Vineyard management proves worth of drones in precision ag

By Luke Geiver | September 11, 2019

Pollen Systems Corp. is revealing the true value of drones to agricultural growers. The Bellevue, Washington-based ag data and analytics firm is using drones to find and help mitigate specific pests and issues faced by vineyard management teams.

The team of Keith McCall, founder of Pollen Systems, and others, are working with vineyards in the Pacific Northwest to scout and detect for Phylloxera, a very small louse that lives on eats the roots of grapevines. The pest is eventually fatal to the vine even though it spreads slowly and is hard to detect initially by the naked eye.

However, with the use of high-resolution images in near infrared captured via drone, vineyard managers can detect stressed and impacted vines early enough to apply sanitation protocols that can slow or stop the negative impacts of Phylloxera.

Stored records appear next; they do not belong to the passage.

(** * Shelfie: the local library store and the library state of the App

    A shallow embedding of [types.ts], [services/db.ts],
    [services/movieService.ts], [components/ManualEntryModal.tsx] and the
    state handlers of [App.tsx], with the properties of the library that
    the specification states about them.

    Conventions of the embedding.
    - A JavaScript [number] that the application generates itself (ids,
      timestamps, seeds, star ratings, page counts) is an integer and is a
      [Z] here.  A number that only comes from a catalogue (an average
      vote) is kept as it is written, see [number].
    - A string is a sequence of bytes (the UTF-8 form of the text).
    - An optional property ([p?: T]) is an [option]; a property that is
      present with the value [undefined] and an absent property are both
      [None], as the code only ever reads them.
    - [crypto.randomUUID()], [Math.random()] and [Date.now()] are inputs.
    - A state updater handed to [setMovies] runs during the call or at
      the next render, as React decides: see [Timing]. *)

From Stdlib Require Import ZArith NArith Lia Bool Ascii String List Sorted.
From Stdlib Require Import Decimal DecimalFacts DecimalNat DecimalN.
From stdpp Require Import base option list gmap strings.

Local Open Scope string_scope.
Local Open Scope list_scope.
Local Open Scope Z_scope.

(** ** types.ts *)

Inductive MovieStatus := watchlist | watched | dropped.
Inductive MediaType := movie | tv | book.

#[global] Instance MovieStatus_eq_dec : EqDecision MovieStatus.
Proof. solve_decision. Defined.
#[global] Instance MediaType_eq_dec : EqDecision MediaType.
Proof. solve_decision. Defined.

(** A number as JSON writes it: sign, integer part, the digits of the
    fraction ([Nil] when there is none) and the exponent. *)
Record number := Number {
  num_neg : bool;
  num_int : N;
  num_frac : uint;
  num_exp : option Z
}.

Definition number_of_Z (z : Z) : number :=
  Number (z <? 0) (Z.abs_N z) Nil None.
(** The number of records is the number of distinct grouping values in the
    table, cut at [limit]. *)
Theorem record_count
    (conn : store) (profit_type time_column : string)
    (time_values group_by : list string) (limit : Z)
    (tr tr' : list event) (out : list record) :
  get_profit_change_by_segment numeric_div conn profit_type time_column
    time_values group_by limit tr = (inr out, tr') ->
  List.length out =
  Nat.min (Z.to_nat limit)
          (List.length
             (distinct (map (group_key group_by) (sales_data conn)))).
Proof.
  intros Hcall.
  destruct (call_facts _ _ _ _ _ _ _ _ _ Hcall)
    as (t1 & t2 & e & _ & _ & _ & Hrun).
  rewrite (run_shape _ _ _ _ _ Hrun), length_firstn, order_by_length.
  cbn [Query.limit].
  rewrite <- (length_map key), full_result_keys. reflexivity.
Qed.

(** When [limit] is at least the number of groups, every row of the table
    finds the record of its group in the result, also a row that counts for
    neither time value. *)
Theorem every_group_is_reported
    (conn : store) (profit_type time_column : string)
    (time_values group_by : list string) (limit : Z)
    (tr tr' : list event) (out : list record) (sd : row) :
  get_profit_change_by_segment numeric_div conn profit_type time_column
    time_values group_by limit tr = (inr out, tr') ->
  Z.of_nat (List.length
              (distinct (map (group_key group_by) (sales_data conn))))
    <= limit ->
  In sd (sales_data conn) ->
  exists r : record, In r out /\ key r = group_key group_by sd.
Proof.
  intros Hcall Hlim Hsd.
  destruct (call_facts _ _ _ _ _ _ _ _ _ Hcall)
    as (t1 & t2 & e & _ & _ & _ & Hrun).
  rewrite (run_shape _ _ _ _ _ Hrun). cbn [Query.limit].
  rewrite firstn_all2.
  - assert (Hk : In (group_key group_by sd)
                    (map key (map (record_of numeric_div)
                       (final (calc (mk_statement group_by e group_by limit)
                                 (mk_params (Some t1) (Some t2)
                                            (Some time_column))
                                 (sales_data conn)))))).
    { rewrite full_result_keys. apply distinct_complete.
      apply in_map. exact Hsd. }
    apply in_map_iff in Hk as [r [Hkey Hr]].
    exists r. split; [|exact Hkey]. apply order_by_in. exact Hr.
  - rewrite order_by_length, <- (length_map key), full_result_keys.
    cbn [group_by_clause]. lia.
Qed.
(** C7: a blob that does not begin with 'G','P' is refused with the
    header error.  The program departs from this: its test joins the
    two byte comparisons with [&&], so a blob is refused only when
    both bytes are wrong.  The blobs below begin with 'G','X' and with
    'X','P'; the header test lets both pass and the payload reaches
    the WKB decoder. *)
Theorem parseGpkgGeom_accepts_wrong_magic (payload : list byte) :
  bad_header (gpkg_header "G" "X" x03 ++ envelope 32 ++ payload) = Ok false ∧
  bad_header (gpkg_header "X" "P" x03 ++ envelope 32 ++ payload) = Ok false ∧
  parseGpkgGeom Unmarshal (gpkg_header "G" "X" x03 ++ envelope 32 ++ payload)
  = Unmarshal payload ∧
  parseGpkgGeom Unmarshal (gpkg_header "X" "P" x03 ++ envelope 32 ++ payload)
  = Unmarshal payload ∧
  parseGpkgGeom Unmarshal (gpkg_header "X" "Y" x03 ++ envelope 32 ++ payload)
  = Err "bad header".
Proof. repeat split; reflexivity. Qed.

(** C8: a blob shorter than header plus envelope is answered with an
    error value.  The program departs from this: it indexes and
    slices the blob without looking at its length, so such a blob
    ends the run with a panic: the empty blob at [data[0]], a three
    byte blob at [data[3]], a bare header that announces a 32 byte
    envelope at [data[8+32:]].  The row reader answers the empty blob
    itself by skipping the row, but lets the three byte blob through
    to the parser, and the panic leaves [getResults]. *)
Theorem parseGpkgGeom_panics_on_short_blob :
  parseGpkgGeom Unmarshal [] = Panic (IndexOutOfRange 0 0) ∧
  getResults Unmarshal json_layer [mkRow [] (λ _, SqlNull) (Some ∅)] = Ok [] ∧
  parseGpkgGeom Unmarshal ["G"; "P"; x00]%byte = Panic (IndexOutOfRange 3 3) ∧
  parseGpkgGeom Unmarshal (gpkg_header "G" "P" x03)
  = Panic (SliceBoundsOutOfRange 40 8) ∧
  getResults Unmarshal json_layer [short_blob_row]
  = Panic (IndexOutOfRange 3 3).
Proof. repeat split; reflexivity. Qed.

End gpkg_geom_properties.

(** ** The conversion loop *)

(** Whatever the loop writes is a way created with identifier 1 that
    carries the geometry and the tags of its feature. *)
Lemma writeFeature_cases (r : Feature.t) :
  writeFeature r = [] ∨
  writeFeature r
  = [mkEntity WayKind 1 (Some (Feature.G r)) (Feature.Tags r)].
Proof. unfold writeFeature. destruct (Feature.G r); auto. Qed.

Lemma writeResults_entity (results : list Feature.t) (e : Entity) :
  e ∈ writeResults results → ent_kind e = WayKind ∧ ent_id e = 1.
Proof.
  unfold writeResults. rewrite list_elem_of_In, in_flat_map.
  intros (r & _ & He). apply list_elem_of_In in He.
  destruct (writeFeature_cases r) as [Hw|Hw]; rewrite Hw in He.
  - by apply elem_of_nil in He.
  - apply list_elem_of_singleton in He as ->. done.
Qed.





(** C3: two distinct primitives of one kind carry distinct
    identifiers.  The program departs from this: every entity is
    created by [NewWay(1)], so the two line features below come out as
    two different ways that both carry the identifier 1. *)
Theorem ways_share_identifier_1 :
  ∃ e1 e2, writeResults [line_a; line_b] = [e1; e2] ∧
    ent_kind e1 = WayKind ∧ ent_kind e2 = WayKind ∧
    ent_geometry e1 ≠ ent_geometry e2 ∧
    ent_id e1 = 1 ∧ ent_id e2 = 1.
Proof.
  eexists _, _. split; [reflexivity|].
  repeat split; try reflexivity. discriminate.
Qed.

(** ** Tag resolution *)












Lemma QueryPlan_named (l : ExportLayer) :
  Tags l ≠ [] →
  sel_tags (QueryPlan l)
  = NotNullMembers (if OSMJsonField l then JsonPatch (JsonObject (Tags l))
                    else JsonObject (Tags l)).
Proof.
  intros Ht. unfold QueryPlan. destruct (Tags l); [done|].
  by rewrite andb_false_r.
Qed.




(** Two things the query does on the way, outside the statement above:
    a boolean member comes back as the number 1 or 0, and a row whose
    JSON field is NULL comes back with no tags at all, its named
    columns included. *)
Example boolean_member_comes_back_as_number :
  rowTags ab_layer (mkRow [] ab_cells (Some {["oneway" := JBool true]}))
  = Some {["a" := JNumber 1; "b" := JNumber 2; "oneway" := JNumber 1]}.
Proof. by vm_compute. Qed.

Example null_json_field_loses_named_columns :
  rowTags ab_layer (mkRow [] ab_cells None) = Some ∅.
Proof. reflexivity. Qed.

(** * Further properties *)

(** ** Validation, case by case *)

(** X1: which answer [Validate] gives: "no OSM tags" exactly when the
    layer has neither the JSON column nor a tag column; otherwise the
    SRS error exactly when the SRS is not 4326; otherwise the geometry
    error exactly when the geometry type is none of the five names of
    [valid_geoms]; and nil exactly when all three checks pass. *)
Theorem Validate_error_cases (l : ExportLayer) :
  let has_source := OSMJsonField l = true ∨ Tags l ≠ [] in
  (Validate l = Some "no OSM tags" ↔ ¬ has_source) ∧
  (Validate l = Some "invalid SRS, must be EPSG:4326"
     ↔ has_source ∧ SRS l ≠ 4326) ∧
  (Validate l = Some "invalid geometry type"
     ↔ has_source ∧ SRS l = 4326 ∧ GeometryType l ∉ valid_geom_names) ∧
  (Validate l = None
     ↔ has_source ∧ SRS l = 4326 ∧ GeometryType l ∈ valid_geom_names).
Proof.
  intros has_source. subst has_source. unfold Validate.
  rewrite <- (valid_geoms_lookup (GeometryType l)).
  destruct (OSMJsonField l), (Tags l) as [|t ts]; simpl;
    destruct (Z.eqb_spec (SRS l) 4326) as [Hs | Hs]; simpl;
    destruct (valid_geoms !! GeometryType l) as [g|] eqn:Hg.
  all: rewrite ?is_Some_alt.
  all: repeat split; try discriminate; try tauto;
    try (intuition (discriminate || congruence || eauto)).
Qed.

(** ** The three loops of the discovery *)

Lemma addDataColumn_other (layers : gmap string ExportLayer) r name :
  String_of (dc_table_name r) ≠ name →
  addDataColumn layers r !! name = layers !! name.
Proof.
  intros Hne. unfold addDataColumn.
  destruct (layers !! String_of (dc_table_name r)); [|done].
  by apply lookup_insert_ne.
Qed.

“Flying our drones equipped with near infrared cameras at under 400 feet provides extremely high-resolution images of vineyards,” said McCall. “We turn around results within 48 hours, and then help customers use the images and ground truthing to detect issues in their vines.”

By using drones for scouting issues, Pollen Systems cuts the high labor cost and time for detection of pests and disease by up to 90 percent, according to the company. For instance, a drone flyover over 100 acres takes less than an hour while it could take days to inspect by hand.

“We used the Pollen NDVI and NDRE near infrared images to identify areas of variable stress that have led us to discover Phylloxera in our vineyards. The stress detected in the imagery is not always seen through scouting and sometimes the vines appear healthy to the naked eye,” said an Eastern Washington vineyard manager who wished to remain anonymous. “This early detection through imagery will allow us to slow the spread and implement potential treatments earlier than had we waited for obvious decline.”

The company currently uses small, electric powered multirotors for its drone platforms. The company has also created a cloud-based data storage system it calls Pollen Cloud. The system provides analysis and other information based on data collected via drone, satellite or other means.